Why Quora Will Never Be as Big as Twitter - kingsidharth
http://mashable.com/2011/01/06/quora-growth-not-twitter/
======
StavrosK
"Why apples will never be as tasty as oranges."

------
kleinsch
I'm personally not sure if Quora will ever be bigger than Twitter, but I do
think they have a potential advantage in the fact that user who ask questions
are looking for answers when using their service. It's similar to the
difference in value of search ads vs display ads.
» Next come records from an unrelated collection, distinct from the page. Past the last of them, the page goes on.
(* ===== verification/AuthQuota.v ===== *)
(** * The quota of a token, end to end

    Over any store that keeps the contract of [Storage], in any sequence of
    requests and cleanup turns, the service admits at most [max_uses] requests
    on one sign id in generic mode, dry run off, HEAD requests left out when the
    configuration does not count them ([used]).  [quota] is the count [AuthCarry] takes through every method. *)

From S2P Require Import Prelude GoStrings GoTime Pow Matcher Storage Config RiskMatcher RiskEngine.
From S2P Require Import RiskCounter Pending Auth App AuthLogic AuthTheory AuthSound AuthCarry.

Section Quota.
Context `{Unicode, JsonCodec, Regexp, MapRange}.
Context {U C : Type} `{UsageStoreLaws U, CounterStore C}.
Variable clk : nat -> Z.
Variable uenv : nat -> us_env.
Variable cenv : nat -> cs_env.
Variable s : Service.
Variables (id : string) (E Mx : Z).

Notation W := (world (U := U) (C := C)).
Notation MA := (M (U := U) (C := C)).
#[local] Existing Instances M_ret M_bind.

(** What is assumed of the deployment: dry run is off, time does not run
    backwards, the store reads the same clock, a store call follows the reading
    the token was judged at within the grace period, the configured cap is at
    most [Mx], cleanup keeps the grace period, and the service's calls, which are
    for good tokens and carry a reading of the clock, are within what the store
    accepts. *)
Record deployed : Prop := {
  dp_dry : dryRunEffective s = false;
  dp_mono : forall n m, (n <= m)%nat -> clk n <= clk m;
  dp_store : forall n, us_time (uenv n) = unix_sec (clk n);
  dp_prompt : forall n m, (n <= m <= n + 4)%nat -> unix_sec (clk m) <= unix_sec (clk n) + us_grace;
  dp_cap : 1 <= mMaxUses (mGeneric (pModes (cPow (cfg s)))) <= Mx;
  dp_grace : us_grace <= clExpiredGracePeriod (cCleanup (cfg s)) / second;
  dp_charge : forall p n0 m n req tok sg mode, judged clk s p n0 -> (n0 <= m <= n)%nat -> (n <= n0 + 4)%nat ->
    us_call_ok (uenv n) (charge_input s p req tok sg mode (unix_sec (clk m)));
  dp_bind : forall p n0 m n req tok sg mode, judged clk s p n0 -> (n0 <= m <= n)%nat -> (n <= n0 + 4)%nat ->
    us_call_ok (uenv n) (bind_input s p req tok sg mode (unix_sec (clk m)));
}.

Hypothesis dp : deployed.

Lemma sec_mono n m : (n <= m)%nat -> unix_sec (clk n) <= unix_sec (clk m).
Proof. intros Hn. apply Z.div_le_mono; [done|]. by apply (dp_mono dp). Qed.

(** ** The invariant *)

(** [n] uses were granted to [id] so far: they are on its record, unless the
    token has expired beyond the grace period. *)
Definition quota (n : Z) (w : W) : Prop :=
  us_inv (wStore w) /\ n <= Mx /\
  (record_ok E Mx (us_view (wStore w) id) /\ n <= view_uses (us_view (wStore w) id) \/
   E + us_grace < unix_sec (clk (wTick w))).

Lemma quota_le n m w : m <= n -> quota n w -> quota m w.
Proof. intros Hm (Hi & Hn & Hv). split; [done|]. split; [lia|]. destruct Hv as [[??]|]; [left|right]; split || auto; lia || auto. Qed.

Lemma quota_frame n (w w' : W) :
  wStore w' = wStore w -> (wTick w <= wTick w')%nat -> quota n w -> quota n w'.
Proof.
  unfold quota. intros -> Ht (Hi & Hn & Hv). split_and!; [done..|].
  destruct Hv as [?|Hd]; [by left|right]. pose proof (sec_mono _ _ Ht). lia.
Qed.

Lemma quota_moved n k l (w w' : W) : moved k l w w' -> quota n w -> quota n w'.
Proof. intros [T S _ _]. apply quota_frame; [done|lia]. Qed.

(** One event of the store at the current instant. *)
Lemma quota_event n ev c st (w w' : W) :
  ev_time ev = unix_sec (clk (wTick w)) -> ev_ok id E Mx ev ->
  us_step id ev (wStore w) = (c, st) -> wStore w' = st -> wTick w' = S (wTick w) ->
  quota n w -> quota (n + if c then 1 else 0) w'.
Proof.
  intros Ht Hok Hs Hst Htk (Hi & Hn & Hv). unfold quota. rewrite Hst.
  pose proof (sec_mono (wTick w) (wTick w') ltac:(lia)) as Hm.
  destruct (decide (E + us_grace < ev_time ev)) as [Hd|Ha].
  - destruct (us_step_dead id E Mx ev _ _ _ Hi Hok Hd Hs) as [Hi' ->]. split; [done|].
    split; [lia|right; lia].
  - destruct Hv as [[Hr Hu]|]; [|lia].
    destruct (us_step_alive id E Mx ev _ _ _ Hi Hr Hok ltac:(lia) Hs) as (Hi' & Hr' & Hc & Hu').
    split; [done|]. split; [destruct c; [specialize (Hc eq_refl)|]; lia|]. left. split; [done|].
    destruct c; lia.
Qed.

(** ** The calls of the service *)

Lemma judged_alive p n : judged clk s p n -> unix_sec (clk n) < tpExpiresAt p.
Proof. intros (? & ? & ? & _ & mc & _ & _ & _ & _ & [Ht _] & _). exact Ht. Qed.

Definition call_fine (n : nat) (inp : ConsumeInput) : Prop :=
  us_call_ok (uenv n) inp /\
  (ciID inp = id -> ciExpiresAt inp = E /\ 1 <= ciMaxUses inp <= Mx /\ us_time (uenv n) <= E + us_grace).

(** A call for a token of [id] that was good at [n0] comes before the token has
    expired beyond the grace period. *)
Lemma fine_call p n0 n inp sg mode :
  judged clk s p n0 -> (n0 <= n <= n0 + 4)%nat -> owns id E p sg mode -> us_call_ok (uenv n) inp ->
  ciID inp = ComputeSignID (Some p) sg mode -> ciExpiresAt inp = tpExpiresAt p -> 1 <= ciMaxUses inp <= Mx ->
  call_fine n inp.
Proof.
  intros Hj Hn Ho Hok Ei Ee Hm. split; [done|]. intros Hid. rewrite Ei in Hid. specialize (Ho Hid).
  pose proof (judged_alive _ _ Hj). pose proof (dp_prompt dp n0 n ltac:(lia)). rewrite (dp_store dp).
  split; [congruence|]. split; [lia|]. lia.
Qed.

Lemma quota_carried : carried clk uenv s id E quota call_fine.
Proof.
  split.
  - apply dp.
  - intros m n w. apply quota_le.
  - apply quota_frame.
  - intros n i w w' Hq Hst Ht. rewrite <- (Z.add_0_r n).
    apply (quota_event n (EvGet (uenv (wTick w)) i) false (wStore w') w w'); try done.
    + simpl. by rewrite (dp_store dp).
    + simpl. by rewrite Hst.
  - intros n inp w w' r Hq Hok Hc Ht.
    apply (quota_event n (EvConsume (uenv (wTick w)) inp) _ (wStore w') w w'); try done.
    + simpl. by rewrite (dp_store dp).
    + simpl. by rewrite Hc.
  - intros p n0 m n req tok sg mode Hj Hm Hn Ho. apply (fine_call p n0 n _ sg mode); [done|lia|done| |done..|apply dp].
    by apply (dp_charge dp p n0).
  - intros p n0 m n req tok sg mode Hj Hm Hn Ho. pose proof (dp_cap dp).
    apply (fine_call p n0 n _ sg mode); [done|lia|done| |done..|simpl; lia]. by apply (dp_bind dp p n0).
Qed.

Hypothesis id_ne : id <> ""%string.

(** ** Runs *)

Variable active : option (us_env -> U -> result storage_error Z).

Lemma wp_quota_cleanup n (w : W) :
  quota n w ->
  wp (cleanup_tick clk uenv active (hasMetrics s) (clExpiredGracePeriod (cCleanup (cfg s))))
    (fun _ w' => quota n w') w.
Proof.
  intros Hq. unfold cleanup_tick. apply wp_bind, wp_clock. intros w1 M1.
  pose proof (quota_moved _ _ _ _ _ M1 Hq) as Hq1. cbv zeta.
  apply wp_bind, wp_store. intros r st w2 Hc S2 T2 _ _.
  set (th := cleanup_threshold _ _) in *.
  assert (quota n w2) as Hq2.
  { rewrite <- (Z.add_0_r n). apply (quota_event n (EvCleanup (uenv (wTick w1)) th) false st w1 w2); try done.
    - simpl. by rewrite (dp_store dp).
    - simpl. rewrite (dp_store dp). unfold th, cleanup_threshold, unix_sec.
      pose proof (dp_grace dp) as Hg. pose proof (dp_mono dp (wTick w) (wTick w1) ltac:(destruct M1; lia)) as Hm.
      pose proof (Z.div_le_mono _ _ second ltac:(done) Hm) as Hd. unfold second in *.
      pose proof (Z.div_mod (clk (wTick w)) 1000000000 ltac:(lia)).
      pose proof (Z.mod_pos_bound (clk (wTick w)) 1000000000 ltac:(lia)).
      set (g := clExpiredGracePeriod (cCleanup (cfg s))) in *.
      pose proof (Z.div_mod g 1000000000 ltac:(lia)). pose proof (Z.mod_pos_bound g 1000000000 ltac:(lia)).
      assert ((clk (wTick w) - g) / 1000000000 <= clk (wTick w) / 1000000000 - g / 1000000000); [|lia].
      apply Z.lt_succ_r, Z.div_lt_upper_bound; lia.
    - simpl. by rewrite Hc. }
  destruct r as [removed|e]; [|eapply wp_steady; [by apply steady_emit|]; intros _ w3 M3; by eapply quota_moved].
  apply wp_bind. eapply wp_steady; [case_if; [by apply steady_emit|apply steady_ret]|]. intros _ w3 M3.
  pose proof (quota_moved _ _ _ _ _ M3 Hq2) as Hq3. unfold refreshActiveGauge.
  case_if; [by apply wp_ret|]. destruct active as [count|]; [|by apply wp_ret].
  apply wp_bind, wp_store. intros c st' w4 [= _ <-] S4 T4 _ _.
  assert (quota n w4) as Hq4 by (apply (quota_frame n w3); [done|lia|done]).
  destruct c; (eapply wp_steady; [by apply steady_emit|]; intros _ w5 M5; by eapply quota_moved).
Qed.

(** What happens to the service: requests, and turns of the cleanup loop. *)
Inductive happening := Serve (req : AuthRequest) | Clean.

(** The requests admitted on [id] in a run, those left out that are not to be
    counted ([used]). *)
Fixpoint admissions (l : list happening) (w : W) : Z :=
  match l with
  | [] => 0
  | Serve req :: l =>
      let '(res, w') := Verify clk uenv cenv s req w in used s id req res + admissions l w'
  | Clean :: l =>
      admissions l
        (cleanup_tick clk uenv active (hasMetrics s) (clExpiredGracePeriod (cCleanup (cfg s))) w).2
  end.

Definition happening_owns (h : happening) : Prop :=
  match h with Serve req => request_owns s id E req | Clean => True end.

Lemma admissions_quota l n w : quota n w -> Forall happening_owns l -> n + admissions l w <= Mx.
Proof.
  intros Hq Ho. revert n w Hq; induction Ho as [|[req|] l Hh Ho IH]; intros n w Hq; simpl.
  - destruct Hq as (_ & Hn & _). lia.
  - pose proof (wp_carry_Verify clk uenv cenv s id E quota call_fine quota_carried id_ne n req w Hq Hh) as Hv. unfold wp in Hv.
    destruct (Verify clk uenv cenv s req w) as [res w']. simpl in Hv. specialize (IH _ _ Hv). lia.
  - apply IH. apply (wp_quota_cleanup n w Hq).
Qed.

Lemma admissions_from_empty l w :
  us_inv (wStore w) -> us_view (wStore w) id = None -> Forall happening_owns l ->
  admissions l w <= Mx.
Proof.
  intros Hi Hn Ho. pose proof (admissions_quota l 0 w) as Ha. simpl in Ha. apply Ha; [|done].
  pose proof (dp_cap dp). split; [done|]. split; [lia|]. left. rewrite Hn. split; [by intros x|done].
Qed.


End Quota.
(* ===== verification/TransportTheory.v ===== *)
(** * What the web server reads

    The trace header is short; the rate header is the number of bytes the
    configured rate means, as the decision label understands it; the status and
    the result header tell the verdict; and a request answered 200 has shown a
    good token. *)

From S2P Require Import Prelude GoStrings GoTime Strconv Storage Config Matcher Netip Pow PowTheory.
From S2P Require Import RiskMatcher RiskEngine RiskCounter Pending Auth AuthLogic AuthTheory.
From S2P Require Import MemoryUsage MemoryCounter AuthSample AuthSound AuthBehaviour RiskEngineTheory ConfigValidate ConfigTheory Transport.

(** ** The trace header *)

Lemma Join_snoc l x sep :
  l <> [] -> Join (l ++ [x]) sep = (Join l sep +:+ sep +:+ x)%string.
Proof. destruct l as [|s l]; [done|]. intros _. simpl. by rewrite fold_left_app. Qed.

Definition entries (steps : list TraceStep) : list string :=
  map trace_entry (filter (fun s => tsMatched s = true) steps).

Lemma entry_nonempty s : 0 < len (trace_entry s).
Proof.
  unfold trace_entry. rewrite !len_app. pose proof (len_nonneg (tsChain s)).
  pose proof (len_nonneg (tsRule s)). match goal with |- context [len (if ?b then ?x else ?y)] =>
    pose proof (len_nonneg (if b then x else y)) end. change (len ":") with 1. lia.
Qed.

Lemma len_Join_nonempty l x sep : 0 < len x -> x ∈ l -> 0 < len (Join l sep).
Proof.
  intros Hx. induction l as [|y l IH] using rev_ind; [by intros ?%not_elem_of_nil|]. intros Hin.
  destruct l as [|z l]; [simpl; apply elem_of_cons in Hin as [<-|?%not_elem_of_nil]; done|].
  rewrite Join_snoc, !len_app by done. pose proof (len_nonneg sep).
  pose proof (len_nonneg (Join (z :: l) sep)). pose proof (len_nonneg y).
  apply elem_of_app in Hin as [Hin|Hin%list_elem_of_singleton]; [specialize (IH Hin); lia|subst; lia].
Qed.

(** What a header of at most [maxTraceHeaderLen] bytes, or a cut one, holds. *)
Inductive rendered (es : list string) : string -> Prop :=
  | rn_all : len (Join es ",") <= maxTraceHeaderLen -> rendered es (Join es ",")
  | rn_cut l e l' : es = l ++ e :: l' -> l <> [] -> len (Join l ",") <= maxTraceHeaderLen ->
      maxTraceHeaderLen < len (Join (l ++ [e]) ",") -> rendered es (Join l "," +:+ ",...")
  | rn_first e l' : es = e :: l' -> maxTraceHeaderLen < len e ->
      rendered es (take_bytes (Z.to_nat maxTraceHeaderLen) e +:+ ",...").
Getting an ad in front of
someone who's searching for something specific is a hell of a lot more
valuable than putting that same ad in front of someone while they're browsing.
Most usage of Twitter is browsing, while Quora users (at least the ones asking
or researching questions) seem similar to searchers, so that portion of their
traffic may be much more valuable, depending on how successful they are at
monetizing it.

One problem with this theory is that some of Quora's traffic right now (don't
know the proportion, but I'd assume it's high in terms of page views) is users
answering questions or browsing updates from friends, who fit more into the
browsers mold than searchers. I think they're going to have the same
difficulty monetizing that portion that Twitter is.

------
ig1
The whole premises of this article is that in-depth Q&A can't have mainstream
appeal, which is just wrong.

Look at the magazine racks at your local store to see what's mainstream. Look
at what people pay money to read.

Now tell me there's no market for Celebrity Q&A or Music industry Q&A.

------
nicksergeant
Comparing Quora to Twitter is massively premature. Quora's not even better
than Stack Overflow, or even Answers.com. Riddled with annoyances, the only
thing I ever hear about Quora on Twitter is something that drives someone
crazy.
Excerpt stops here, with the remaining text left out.